Does Niya think that the cultivated meat industry can make up one percent of the conventional meat industry’s volume within the next decade? Listen to her insights in this episode for the answer to that question!

Discussed in this episode

  • Niya recommends reading Man’s Search for Meaning, which she re-reads annually.

  • Paul mentions that a quote from Man’s Search for Meaning was read by the officiant at his wedding. That quote follows: “The truth – that Love is the ultimate and highest goal to which man can aspire. Then I grasped the meaning of the greatest secret that human poetry and human thought and belief have to impart: The salvation of man is through love and in love.”

  • Niya also recommends reading Radical Candor and Mindset.

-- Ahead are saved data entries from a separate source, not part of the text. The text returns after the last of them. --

(* ===== verification/NetlistOps.v ===== *)
(** * NetlistOps: the operations of [netlist/operation.h] keep the invariant *)

From Stdlib Require Import ZArith Lia.
From stdpp Require Import base list gmap strings relations.
From S2P Require Import Prelude Store Logic4 Gates Model Netlist NetlistInv.

Open Scope Z_scope.

(** ** The slots of the chunks *)

Definition all_slots (bs : list model_block) : list model_base := concat (map slots bs).
Definition owned (bs : list model_block) : list impl_ptr := omap ptr (all_slots bs).
Definition nulls (l : list model_base) : nat := length (List.filter (fun mb => negb (is_used mb)) l).

Lemma all_slots_app bs cs : all_slots (bs ++ cs) = all_slots bs ++ all_slots cs.
Proof. unfold all_slots. by rewrite map_app, concat_app. Qed.

Lemma all_slots_one b : all_slots [b] = slots b.
Proof. unfold all_slots. simpl. by rewrite app_nil_r. Qed.

Lemma all_slots_cons b bs : all_slots (b :: bs) = slots b ++ all_slots bs.
Proof. done. Qed.

Lemma all_slots_insert bs c b : bs !! c = Some b ->
  exists l r, all_slots bs = l ++ slots b ++ r /\ (forall b', all_slots (<[c := b']> bs) = l ++ slots b' ++ r).
Proof.
  intros Hc. exists (all_slots (take c bs)), (all_slots (drop (S c) bs)). split.
  - rewrite <- (take_drop_middle bs c b Hc) at 1. by rewrite all_slots_app, all_slots_cons.
  - intros b'. rewrite insert_take_drop by (by apply lookup_lt_Some in Hc).
    by rewrite all_slots_app, all_slots_cons.
Qed.

Lemma omap_insert_slot (l : list model_base) v mb mb' : l !! v = Some mb -> ptr mb' = None ->
  exists a c, omap ptr l = a ++ option_list (ptr mb) ++ c /\ omap ptr (<[v := mb']> l) = a ++ c.
Proof.
  intros Hv Hn. exists (omap ptr (take v l)), (omap ptr (drop (S v) l)). split.
  - rewrite <- (take_drop_middle l v mb Hv) at 1. rewrite omap_app. simpl. by destruct (ptr mb).
  - rewrite insert_take_drop by (by apply lookup_lt_Some in Hv). rewrite omap_app. simpl. by rewrite Hn.
Qed.

Lemma take_last_slot (l : list model_base) v mb : l !! v = Some mb -> v = (length l - 1)%nat -> l = take v l ++ [mb].
Proof.
  intros Hv ->. rewrite <- (take_drop_middle l _ mb Hv) at 1. apply lookup_lt_Some in Hv.
  rewrite (drop_ge l) by lia. done.
Qed.

Lemma nulls_app l1 l2 : nulls (l1 ++ l2) = (nulls l1 + nulls l2)%nat.
Proof. unfold nulls. by rewrite List.filter_app, length_app. Qed.

Lemma nulls_insert l v mb mb' : l !! v = Some mb ->
  (nulls (<[v := mb']> l) + (if is_used mb then 0 else 1) = nulls l + (if is_used mb' then 0 else 1))%nat.
Proof.
  intros Hv. rewrite insert_take_drop by (by apply lookup_lt_Some in Hv).
  rewrite <- (take_drop_middle l v mb Hv) at 3. rewrite !nulls_app. unfold nulls. simpl.
  destruct (is_used mb), (is_used mb'); simpl; lia.
Qed.

Lemma nulls_le l : (nulls l <= length l)%nat.
Proof. unfold nulls. apply List.filter_length_le. Qed.

(** What a chunk promises: its slots fit, and its counter counts the deleted
    ones. *)
Definition block_ok (chunk_models : nat) (b : model_block) : Prop :=
  (length (slots b) <= chunk_models)%nat /\ num_of_null_model b = Z.of_nat (nulls (slots b)).

Definition slot_ok (mb : model_base) : Prop :=
  (type mb = null /\ ptr mb = None) \/ (type mb = normal /\ is_Some (ptr mb)).

Lemma slot_used mb : slot_ok mb -> is_used mb = bool_decide (is_Some (ptr mb)).
Proof.
  unfold is_used. intros [[E1 E2]|[E1 [ip E2]]]; by rewrite E1, E2.
Qed.

Section Push.
Context (chunk_models : nat) (Hchunk : (0 < chunk_models)%nat).

Lemma push_slot_cases bs mb :
  (push_slot chunk_models bs mb = bs ++ [{| slots := [mb]; num_of_null_model := 0 |}]) \/
  (exists init b, bs = init ++ [b] /\ length (slots b) <> chunk_models /\
     push_slot chunk_models bs mb = init ++ [{| slots := slots b ++ [mb]; num_of_null_model := num_of_null_model b |}]).
Proof.
  unfold push_slot. destruct bs as [|b0 bs0] using rev_ind; [by left|].
  rewrite rev_app_distr. simpl. case_bool_decide as E; [by left|]. right. exists bs0, b0. by rewrite rev_involutive.
Qed.

Lemma all_slots_push bs mb : all_slots (push_slot chunk_models bs mb) = all_slots bs ++ [mb].
Proof.
  destruct (push_slot_cases bs mb) as [->|(i & b & -> & _ & ->)]; rewrite !all_slots_app, !all_slots_one; simpl; [done|].
  by rewrite app_assoc.
Qed.

Lemma block_ok_push bs mb : is_used mb = true ->
  (forall b, b ∈ bs -> block_ok chunk_models b) -> forall b, b ∈ push_slot chunk_models bs mb -> block_ok chunk_models b.
Proof using Hchunk.
  intros Hu Hbs b Hb. destruct (push_slot_cases bs mb) as [E|(i & b0 & -> & Hl & E)]; rewrite E in Hb.
  - apply elem_of_app in Hb as [?|Eb]; [auto|]. apply list_elem_of_singleton in Eb as ->. unfold block_ok, nulls. simpl. rewrite Hu.
    simpl. split; [lia|done].
  - apply elem_of_app in Hb as [?|Eb]; [apply Hbs, elem_of_app; by left|]. apply list_elem_of_singleton in Eb as ->.
    destruct (Hbs b0) as [Ha Hn]; [apply elem_of_app; right; apply list_elem_of_singleton; done|].
    unfold block_ok. simpl. rewrite length_app, nulls_app. unfold nulls at 2. simpl. rewrite Hu. simpl. split; lia.
Qed.

End Push.

(** A chunk after its last slot is destroyed, and after a slot in the middle is
    cleared. *)
Lemma block_pop chunk_models b v mb : (chunk_models <= 4096)%nat -> block_ok chunk_models b ->
  slots b !! v = Some mb -> v = (length (slots b) - 1)%nat ->
  block_ok chunk_models {| slots := take v (slots b); num_of_null_model :=
    if is_used mb then num_of_null_model b else u64_wrap (num_of_null_model b - 1) |}.
Proof.
  intros Hc [Hl Hn] Hv Ev. pose proof (take_last_slot _ _ _ Hv Ev) as E. pose proof (nulls_le (slots b)) as Hle.
  assert (Hs : nulls (slots b) = (nulls (take v (slots b)) + (if is_used mb then 0 else 1))%nat).
  { rewrite E at 1. rewrite nulls_app. unfold nulls at 2. simpl. by destruct (is_used mb). }
  split; simpl; [rewrite length_take; lia|]. rewrite Hn. destruct (is_used mb); [lia|].
  unfold u64_wrap. rewrite Z.mod_small; lia.
Qed.

Lemma block_clear chunk_models b v mb : (chunk_models <= 4096)%nat -> block_ok chunk_models b ->
  slots b !! v = Some mb -> is_used mb = true ->
  block_ok chunk_models {| slots := <[v := cleared_model_base]> (slots b);
    num_of_null_model := u64_wrap (num_of_null_model b + 1) |}.
Proof.
  intros Hc [Hl Hn] Hv Hu. pose proof (nulls_insert _ _ _ cleared_model_base Hv) as E. rewrite Hu in E. simpl in E.
  split; simpl; [by rewrite length_insert|]. pose proof (nulls_le (slots b)) as Hle. rewrite Hn.
  unfold u64_wrap. rewrite Z.mod_small; lia.
Qed.

(** ** The invariant *)
Section Ops.
Context {impl : Type} `{PinViews impl}.
Context (chunk_models chunk_nodes : nat).
Abbreviation netlist := (netlist impl).

Record nl_inv (nl : netlist) : Prop := mk_nl_inv {
  ni_graph : graph_inv (s_nodes nl) (s_impls nl);
  ni_fresh_node : forall n, (fresh_node nl <= n)%N -> s_nodes nl !! n = None;
  ni_fresh_impl : forall ip, (fresh_impl nl <= ip)%N -> s_impls nl !! ip = None;
  ni_slot : forall mb, mb ∈ all_slots (models nl) -> slot_ok mb;
  ni_unique : NoDup (owned (models nl));
  ni_owned : forall ip, ip ∈ owned (models nl) <-> is_Some (s_impls nl !! ip);
  ni_block : forall b, b ∈ models nl -> block_ok chunk_models b
}.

  • Modern Meadow is profiled in Clean Meat, including the new (2024) paperback edition.

More about Niyati Gupta

Niya Gupta is the co-founder and CEO of Fork & Good, a cultivated meat company addressing the high costs of the industry with a novel and patented approach in cell culture that produces meat more efficiently than cows and pigs. Niya was also the CEO of Comcrop, a vertical farming startup in Singapore selling greens into major supermarkets. Prior to this she had spent more than 10 years in food and conventional agriculture businesses, including at McKinsey and Syngenta. She holds an MBA and MPAID from Harvard, and an Economics BA from Yale.